- **Goal of the exercise**: Please copy out the entries until you have copied the line that contains "- JavaScript strings", beginning with the first line.

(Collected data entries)
# # #
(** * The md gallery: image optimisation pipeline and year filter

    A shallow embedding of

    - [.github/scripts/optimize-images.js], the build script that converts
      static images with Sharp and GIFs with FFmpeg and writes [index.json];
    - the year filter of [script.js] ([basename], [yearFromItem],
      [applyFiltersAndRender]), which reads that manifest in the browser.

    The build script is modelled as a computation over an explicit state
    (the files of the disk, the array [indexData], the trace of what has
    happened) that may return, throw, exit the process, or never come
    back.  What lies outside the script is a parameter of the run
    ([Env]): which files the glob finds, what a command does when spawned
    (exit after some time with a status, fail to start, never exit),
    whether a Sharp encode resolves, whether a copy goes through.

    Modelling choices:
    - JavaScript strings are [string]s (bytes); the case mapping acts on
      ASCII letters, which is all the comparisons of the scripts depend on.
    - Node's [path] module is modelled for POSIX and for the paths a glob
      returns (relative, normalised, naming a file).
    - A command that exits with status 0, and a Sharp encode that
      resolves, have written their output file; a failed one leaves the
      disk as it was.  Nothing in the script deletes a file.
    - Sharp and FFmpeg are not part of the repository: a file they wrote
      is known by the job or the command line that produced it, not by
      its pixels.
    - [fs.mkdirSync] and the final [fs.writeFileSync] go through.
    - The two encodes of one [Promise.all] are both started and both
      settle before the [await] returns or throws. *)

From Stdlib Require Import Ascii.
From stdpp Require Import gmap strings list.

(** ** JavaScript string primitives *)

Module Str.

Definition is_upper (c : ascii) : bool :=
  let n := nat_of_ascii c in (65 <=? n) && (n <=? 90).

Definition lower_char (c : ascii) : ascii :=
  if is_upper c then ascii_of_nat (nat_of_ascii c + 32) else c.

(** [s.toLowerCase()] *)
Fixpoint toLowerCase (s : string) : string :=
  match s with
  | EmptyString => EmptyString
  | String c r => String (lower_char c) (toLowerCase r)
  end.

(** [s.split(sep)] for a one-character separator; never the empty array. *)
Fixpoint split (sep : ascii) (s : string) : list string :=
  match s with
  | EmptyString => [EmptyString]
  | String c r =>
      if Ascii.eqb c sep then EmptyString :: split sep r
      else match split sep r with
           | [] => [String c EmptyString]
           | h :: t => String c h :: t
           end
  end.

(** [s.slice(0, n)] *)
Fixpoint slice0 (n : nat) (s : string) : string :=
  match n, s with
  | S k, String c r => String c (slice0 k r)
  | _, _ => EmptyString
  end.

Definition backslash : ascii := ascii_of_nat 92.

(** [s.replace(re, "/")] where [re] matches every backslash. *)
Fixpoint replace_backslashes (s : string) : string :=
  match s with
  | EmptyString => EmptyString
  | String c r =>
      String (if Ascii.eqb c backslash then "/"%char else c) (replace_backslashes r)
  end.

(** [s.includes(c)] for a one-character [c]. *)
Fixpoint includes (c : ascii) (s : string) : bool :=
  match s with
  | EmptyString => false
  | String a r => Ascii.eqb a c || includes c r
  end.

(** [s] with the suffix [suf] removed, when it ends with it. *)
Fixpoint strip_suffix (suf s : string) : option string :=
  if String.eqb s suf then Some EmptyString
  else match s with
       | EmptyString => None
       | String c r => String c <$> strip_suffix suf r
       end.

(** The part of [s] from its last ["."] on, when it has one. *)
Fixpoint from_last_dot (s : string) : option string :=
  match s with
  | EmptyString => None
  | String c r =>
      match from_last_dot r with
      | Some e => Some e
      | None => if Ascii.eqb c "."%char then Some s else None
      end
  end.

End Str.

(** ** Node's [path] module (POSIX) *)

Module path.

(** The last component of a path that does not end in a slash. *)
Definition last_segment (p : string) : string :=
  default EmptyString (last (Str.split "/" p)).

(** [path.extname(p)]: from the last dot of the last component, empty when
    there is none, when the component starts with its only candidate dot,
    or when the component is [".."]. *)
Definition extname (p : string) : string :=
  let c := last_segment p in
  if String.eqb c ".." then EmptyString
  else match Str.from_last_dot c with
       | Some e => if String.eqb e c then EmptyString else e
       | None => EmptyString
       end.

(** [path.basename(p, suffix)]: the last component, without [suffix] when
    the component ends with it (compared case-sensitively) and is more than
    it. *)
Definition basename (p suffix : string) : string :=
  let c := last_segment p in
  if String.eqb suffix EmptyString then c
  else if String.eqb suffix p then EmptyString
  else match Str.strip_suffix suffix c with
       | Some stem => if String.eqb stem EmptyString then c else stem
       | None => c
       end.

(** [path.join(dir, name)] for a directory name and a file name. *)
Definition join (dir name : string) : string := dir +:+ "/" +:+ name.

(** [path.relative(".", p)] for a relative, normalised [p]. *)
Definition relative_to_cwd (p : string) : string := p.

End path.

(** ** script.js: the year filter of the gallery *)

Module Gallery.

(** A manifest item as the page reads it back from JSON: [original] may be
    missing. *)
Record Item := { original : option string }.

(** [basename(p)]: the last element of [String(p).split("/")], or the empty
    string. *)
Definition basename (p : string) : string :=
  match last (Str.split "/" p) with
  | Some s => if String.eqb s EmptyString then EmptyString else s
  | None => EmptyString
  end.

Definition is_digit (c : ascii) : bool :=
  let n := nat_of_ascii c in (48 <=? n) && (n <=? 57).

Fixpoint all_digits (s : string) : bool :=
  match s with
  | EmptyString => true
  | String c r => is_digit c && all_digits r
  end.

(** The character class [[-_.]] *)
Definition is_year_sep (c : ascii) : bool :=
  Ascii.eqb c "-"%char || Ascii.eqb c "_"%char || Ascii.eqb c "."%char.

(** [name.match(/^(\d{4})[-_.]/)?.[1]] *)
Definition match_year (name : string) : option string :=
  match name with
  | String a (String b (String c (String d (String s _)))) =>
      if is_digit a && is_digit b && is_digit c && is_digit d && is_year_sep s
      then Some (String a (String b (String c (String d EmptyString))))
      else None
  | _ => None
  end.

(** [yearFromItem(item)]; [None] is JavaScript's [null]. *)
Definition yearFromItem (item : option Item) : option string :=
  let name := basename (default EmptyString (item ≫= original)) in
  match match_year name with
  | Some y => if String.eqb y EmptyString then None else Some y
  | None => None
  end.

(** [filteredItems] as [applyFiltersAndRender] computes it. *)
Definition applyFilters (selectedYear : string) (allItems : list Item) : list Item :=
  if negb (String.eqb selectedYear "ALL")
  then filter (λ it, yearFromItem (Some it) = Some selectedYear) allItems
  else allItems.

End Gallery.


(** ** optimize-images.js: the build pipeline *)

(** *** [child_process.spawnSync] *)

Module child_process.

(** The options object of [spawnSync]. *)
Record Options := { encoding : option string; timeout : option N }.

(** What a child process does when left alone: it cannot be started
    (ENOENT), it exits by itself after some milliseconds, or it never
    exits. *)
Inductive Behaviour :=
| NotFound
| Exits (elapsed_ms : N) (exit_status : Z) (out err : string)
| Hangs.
# # #
- **Result of the exercise**:
(** * The md gallery: image optimisation pipeline and year filter

    A shallow embedding of

    - [.github/scripts/optimize-images.js], the build script that converts
      static images with Sharp and GIFs with FFmpeg and writes [index.json];
    - the year filter of [script.js] ([basename], [yearFromItem],
      [applyFiltersAndRender]), which reads that manifest in the browser.

    The build script is modelled as a computation over an explicit state
    (the files of the disk, the array [indexData], the trace of what has
    happened) that may return, throw, exit the process, or never come
    back.  What lies outside the script is a parameter of the run
    ([Env]): which files the glob finds, what a command does when spawned
    (exit after some time with a status, fail to start, never exit),
    whether a Sharp encode resolves, whether a copy goes through.

    Modelling choices:
    - JavaScript strings are [string]s (bytes); the case mapping acts on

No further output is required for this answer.